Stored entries
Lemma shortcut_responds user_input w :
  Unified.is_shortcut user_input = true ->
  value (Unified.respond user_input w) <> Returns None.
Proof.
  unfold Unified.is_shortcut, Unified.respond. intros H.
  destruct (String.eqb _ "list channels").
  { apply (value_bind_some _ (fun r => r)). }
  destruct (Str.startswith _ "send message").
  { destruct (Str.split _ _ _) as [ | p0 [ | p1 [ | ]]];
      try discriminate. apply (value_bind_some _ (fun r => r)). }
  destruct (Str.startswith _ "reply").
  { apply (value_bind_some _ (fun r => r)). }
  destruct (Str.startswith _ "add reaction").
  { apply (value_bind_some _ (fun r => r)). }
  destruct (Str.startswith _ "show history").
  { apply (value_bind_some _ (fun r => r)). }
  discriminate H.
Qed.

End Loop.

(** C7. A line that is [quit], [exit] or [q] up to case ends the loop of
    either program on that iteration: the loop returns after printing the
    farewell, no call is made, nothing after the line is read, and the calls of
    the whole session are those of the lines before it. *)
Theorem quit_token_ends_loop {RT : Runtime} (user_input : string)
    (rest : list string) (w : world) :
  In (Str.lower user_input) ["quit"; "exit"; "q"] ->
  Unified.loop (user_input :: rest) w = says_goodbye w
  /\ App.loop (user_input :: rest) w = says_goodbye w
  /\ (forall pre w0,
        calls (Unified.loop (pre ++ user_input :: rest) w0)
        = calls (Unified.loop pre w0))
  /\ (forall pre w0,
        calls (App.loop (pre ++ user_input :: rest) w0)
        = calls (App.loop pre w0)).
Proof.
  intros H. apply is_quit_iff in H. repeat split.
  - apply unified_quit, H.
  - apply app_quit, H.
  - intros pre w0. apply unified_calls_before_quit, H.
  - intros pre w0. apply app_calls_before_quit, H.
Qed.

WORK ORDER
Give again, exactly as written, the lines running from the first line of the data above through the line that contains "the whole session".

EXERCISE SOLUTION
Lemma shortcut_responds user_input w :
  Unified.is_shortcut user_input = true ->
  value (Unified.respond user_input w) <> Returns None.
Proof.
  unfold Unified.is_shortcut, Unified.respond. intros H.
  destruct (String.eqb _ "list channels").
  { apply (value_bind_some _ (fun r => r)). }
  destruct (Str.startswith _ "send message").
  { destruct (Str.split _ _ _) as [ | p0 [ | p1 [ | ]]];
      try discriminate. apply (value_bind_some _ (fun r => r)). }
  destruct (Str.startswith _ "reply").
  { apply (value_bind_some _ (fun r => r)). }
  destruct (Str.startswith _ "add reaction").
  { apply (value_bind_some _ (fun r => r)). }
  destruct (Str.startswith _ "show history").
  { apply (value_bind_some _ (fun r => r)). }
  discriminate H.
Qed.

End Loop.

(** C7. A line that is [quit], [exit] or [q] up to case ends the loop of
    either program on that iteration: the loop returns after printing the
    farewell, no call is made, nothing after the line is read, and the calls of
    the whole session are those of the lines before it. *)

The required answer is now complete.